• **Task data**:
==========

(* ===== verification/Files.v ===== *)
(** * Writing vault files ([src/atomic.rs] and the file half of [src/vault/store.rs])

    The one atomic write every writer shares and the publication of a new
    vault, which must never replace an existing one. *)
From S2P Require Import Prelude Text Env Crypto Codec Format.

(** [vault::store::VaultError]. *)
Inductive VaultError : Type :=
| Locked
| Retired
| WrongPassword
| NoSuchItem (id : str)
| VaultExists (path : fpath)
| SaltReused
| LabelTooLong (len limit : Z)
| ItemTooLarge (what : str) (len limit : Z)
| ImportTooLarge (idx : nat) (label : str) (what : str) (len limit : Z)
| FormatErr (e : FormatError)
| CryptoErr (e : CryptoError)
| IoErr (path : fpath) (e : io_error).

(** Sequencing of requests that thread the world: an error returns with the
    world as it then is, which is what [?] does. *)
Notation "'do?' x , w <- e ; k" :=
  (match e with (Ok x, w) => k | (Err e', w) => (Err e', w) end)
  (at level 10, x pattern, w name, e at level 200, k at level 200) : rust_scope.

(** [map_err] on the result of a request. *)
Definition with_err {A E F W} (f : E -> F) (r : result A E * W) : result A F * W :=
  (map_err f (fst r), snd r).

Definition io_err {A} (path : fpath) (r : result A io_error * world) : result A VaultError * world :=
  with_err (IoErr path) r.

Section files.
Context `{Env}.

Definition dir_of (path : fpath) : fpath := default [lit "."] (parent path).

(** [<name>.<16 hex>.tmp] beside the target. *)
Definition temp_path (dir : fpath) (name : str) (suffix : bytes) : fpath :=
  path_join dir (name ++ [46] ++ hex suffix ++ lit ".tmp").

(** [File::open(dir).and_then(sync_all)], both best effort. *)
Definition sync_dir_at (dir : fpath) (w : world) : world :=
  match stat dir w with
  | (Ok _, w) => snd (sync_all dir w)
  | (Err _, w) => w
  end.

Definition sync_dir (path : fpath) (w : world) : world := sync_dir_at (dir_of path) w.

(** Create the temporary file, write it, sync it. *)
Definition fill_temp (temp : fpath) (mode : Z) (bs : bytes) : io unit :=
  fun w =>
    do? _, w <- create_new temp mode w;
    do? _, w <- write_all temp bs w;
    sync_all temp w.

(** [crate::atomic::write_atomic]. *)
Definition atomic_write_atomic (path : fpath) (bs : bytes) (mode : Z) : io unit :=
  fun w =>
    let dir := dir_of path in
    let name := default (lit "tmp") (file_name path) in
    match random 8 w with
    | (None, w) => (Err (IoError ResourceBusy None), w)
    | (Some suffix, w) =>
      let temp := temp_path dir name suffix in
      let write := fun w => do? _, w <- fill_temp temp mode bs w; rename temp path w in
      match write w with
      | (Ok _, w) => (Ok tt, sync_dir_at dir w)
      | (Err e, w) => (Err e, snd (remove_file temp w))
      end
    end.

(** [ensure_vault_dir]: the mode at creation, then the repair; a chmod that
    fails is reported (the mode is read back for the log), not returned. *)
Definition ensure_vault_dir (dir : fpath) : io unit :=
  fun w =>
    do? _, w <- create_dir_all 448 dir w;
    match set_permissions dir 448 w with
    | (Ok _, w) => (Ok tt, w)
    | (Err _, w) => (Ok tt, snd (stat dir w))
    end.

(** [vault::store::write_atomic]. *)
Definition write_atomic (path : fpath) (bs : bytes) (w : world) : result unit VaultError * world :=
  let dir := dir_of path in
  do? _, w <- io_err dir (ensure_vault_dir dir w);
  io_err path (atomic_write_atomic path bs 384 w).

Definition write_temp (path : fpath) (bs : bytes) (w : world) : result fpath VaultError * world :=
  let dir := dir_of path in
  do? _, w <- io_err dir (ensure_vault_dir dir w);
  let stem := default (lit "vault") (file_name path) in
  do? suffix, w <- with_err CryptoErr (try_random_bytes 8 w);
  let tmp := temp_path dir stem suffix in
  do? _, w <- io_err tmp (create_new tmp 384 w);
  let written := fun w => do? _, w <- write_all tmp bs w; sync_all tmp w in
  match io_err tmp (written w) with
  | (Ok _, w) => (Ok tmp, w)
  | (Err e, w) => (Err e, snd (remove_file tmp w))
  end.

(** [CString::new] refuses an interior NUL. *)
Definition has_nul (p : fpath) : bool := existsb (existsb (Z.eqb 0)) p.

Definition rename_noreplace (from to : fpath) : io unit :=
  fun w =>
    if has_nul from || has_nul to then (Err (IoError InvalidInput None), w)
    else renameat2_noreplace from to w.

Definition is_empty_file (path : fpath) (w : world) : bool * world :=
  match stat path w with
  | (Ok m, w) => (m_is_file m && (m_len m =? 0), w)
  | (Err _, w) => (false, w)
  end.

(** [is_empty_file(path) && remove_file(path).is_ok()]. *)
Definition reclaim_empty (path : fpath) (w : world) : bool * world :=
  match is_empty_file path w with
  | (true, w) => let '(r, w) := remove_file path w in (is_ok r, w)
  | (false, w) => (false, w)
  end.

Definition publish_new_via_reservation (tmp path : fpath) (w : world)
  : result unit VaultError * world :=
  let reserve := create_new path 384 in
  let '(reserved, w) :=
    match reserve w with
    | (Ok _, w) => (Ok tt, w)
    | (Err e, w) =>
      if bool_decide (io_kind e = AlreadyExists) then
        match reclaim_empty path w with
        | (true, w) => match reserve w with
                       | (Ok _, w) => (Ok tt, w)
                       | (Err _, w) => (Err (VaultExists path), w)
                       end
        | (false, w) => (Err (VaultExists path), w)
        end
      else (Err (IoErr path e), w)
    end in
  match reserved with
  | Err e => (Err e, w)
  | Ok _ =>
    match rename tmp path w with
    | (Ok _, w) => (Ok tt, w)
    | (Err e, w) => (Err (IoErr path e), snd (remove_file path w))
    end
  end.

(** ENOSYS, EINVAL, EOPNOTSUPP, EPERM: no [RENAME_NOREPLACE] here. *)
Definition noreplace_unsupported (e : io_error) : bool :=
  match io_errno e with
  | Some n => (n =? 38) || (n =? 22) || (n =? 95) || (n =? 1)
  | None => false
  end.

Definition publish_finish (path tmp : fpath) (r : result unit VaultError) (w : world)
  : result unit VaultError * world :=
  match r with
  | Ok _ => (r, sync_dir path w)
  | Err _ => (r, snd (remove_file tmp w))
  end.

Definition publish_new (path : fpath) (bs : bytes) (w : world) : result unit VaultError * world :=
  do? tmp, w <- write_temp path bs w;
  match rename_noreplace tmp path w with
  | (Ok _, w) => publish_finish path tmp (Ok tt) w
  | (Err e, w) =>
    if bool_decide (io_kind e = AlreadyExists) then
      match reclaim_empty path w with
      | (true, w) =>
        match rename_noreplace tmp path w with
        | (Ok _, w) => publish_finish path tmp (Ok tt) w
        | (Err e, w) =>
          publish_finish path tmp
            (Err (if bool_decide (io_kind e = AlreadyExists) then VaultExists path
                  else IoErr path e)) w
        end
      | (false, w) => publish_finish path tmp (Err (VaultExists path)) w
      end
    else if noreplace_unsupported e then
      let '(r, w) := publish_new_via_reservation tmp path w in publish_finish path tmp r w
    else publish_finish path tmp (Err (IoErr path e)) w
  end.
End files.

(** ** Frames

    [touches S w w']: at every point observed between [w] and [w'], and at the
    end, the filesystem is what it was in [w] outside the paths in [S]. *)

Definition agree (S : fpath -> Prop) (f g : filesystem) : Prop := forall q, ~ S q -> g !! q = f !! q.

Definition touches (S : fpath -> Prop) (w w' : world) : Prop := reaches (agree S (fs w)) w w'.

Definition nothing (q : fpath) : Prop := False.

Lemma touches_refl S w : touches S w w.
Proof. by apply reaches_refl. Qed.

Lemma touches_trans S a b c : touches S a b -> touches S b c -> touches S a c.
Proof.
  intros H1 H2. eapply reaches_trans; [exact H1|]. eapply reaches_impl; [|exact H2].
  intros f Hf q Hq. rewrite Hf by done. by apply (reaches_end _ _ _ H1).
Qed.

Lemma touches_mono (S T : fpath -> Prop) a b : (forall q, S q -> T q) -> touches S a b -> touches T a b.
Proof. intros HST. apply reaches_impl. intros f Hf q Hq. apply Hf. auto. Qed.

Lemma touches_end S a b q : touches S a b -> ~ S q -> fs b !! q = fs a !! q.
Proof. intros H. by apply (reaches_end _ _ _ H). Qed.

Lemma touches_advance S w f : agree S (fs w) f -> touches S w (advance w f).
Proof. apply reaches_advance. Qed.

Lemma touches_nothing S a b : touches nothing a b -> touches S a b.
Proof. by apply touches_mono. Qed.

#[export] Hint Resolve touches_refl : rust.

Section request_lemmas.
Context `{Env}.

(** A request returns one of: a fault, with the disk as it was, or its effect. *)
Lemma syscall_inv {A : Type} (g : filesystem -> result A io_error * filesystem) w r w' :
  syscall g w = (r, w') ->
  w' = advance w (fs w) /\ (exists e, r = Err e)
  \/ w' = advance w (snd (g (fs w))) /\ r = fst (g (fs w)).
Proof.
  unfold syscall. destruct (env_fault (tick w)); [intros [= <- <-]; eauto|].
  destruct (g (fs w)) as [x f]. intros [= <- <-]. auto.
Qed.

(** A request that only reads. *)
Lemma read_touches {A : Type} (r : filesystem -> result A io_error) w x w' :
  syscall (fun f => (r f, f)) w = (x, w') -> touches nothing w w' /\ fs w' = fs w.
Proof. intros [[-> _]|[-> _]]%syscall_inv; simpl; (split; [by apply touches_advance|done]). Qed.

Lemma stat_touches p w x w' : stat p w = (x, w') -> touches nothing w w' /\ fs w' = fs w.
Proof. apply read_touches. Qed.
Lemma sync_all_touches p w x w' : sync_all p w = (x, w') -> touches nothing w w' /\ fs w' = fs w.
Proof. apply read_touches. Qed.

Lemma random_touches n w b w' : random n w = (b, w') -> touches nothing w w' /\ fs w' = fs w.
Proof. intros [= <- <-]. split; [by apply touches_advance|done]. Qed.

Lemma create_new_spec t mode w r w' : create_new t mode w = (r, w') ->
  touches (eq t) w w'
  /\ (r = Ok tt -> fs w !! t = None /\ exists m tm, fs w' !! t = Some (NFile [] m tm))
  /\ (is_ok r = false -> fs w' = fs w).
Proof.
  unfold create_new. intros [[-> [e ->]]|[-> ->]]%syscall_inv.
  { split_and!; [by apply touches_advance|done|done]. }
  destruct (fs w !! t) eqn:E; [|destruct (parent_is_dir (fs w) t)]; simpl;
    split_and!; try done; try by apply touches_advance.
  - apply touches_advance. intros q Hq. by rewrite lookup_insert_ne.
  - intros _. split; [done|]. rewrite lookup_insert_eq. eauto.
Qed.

==========

• **Activity**: Among the lines above, find those with the string "simpl" and copy them.

• **Answer to the exercise**:
Proof. intros [[-> _]|[-> _]]%syscall_inv; simpl; (split; [by apply touches_advance|done]). Qed.
  destruct (fs w !! t) eqn:E; [|destruct (parent_is_dir (fs w) t)]; simpl;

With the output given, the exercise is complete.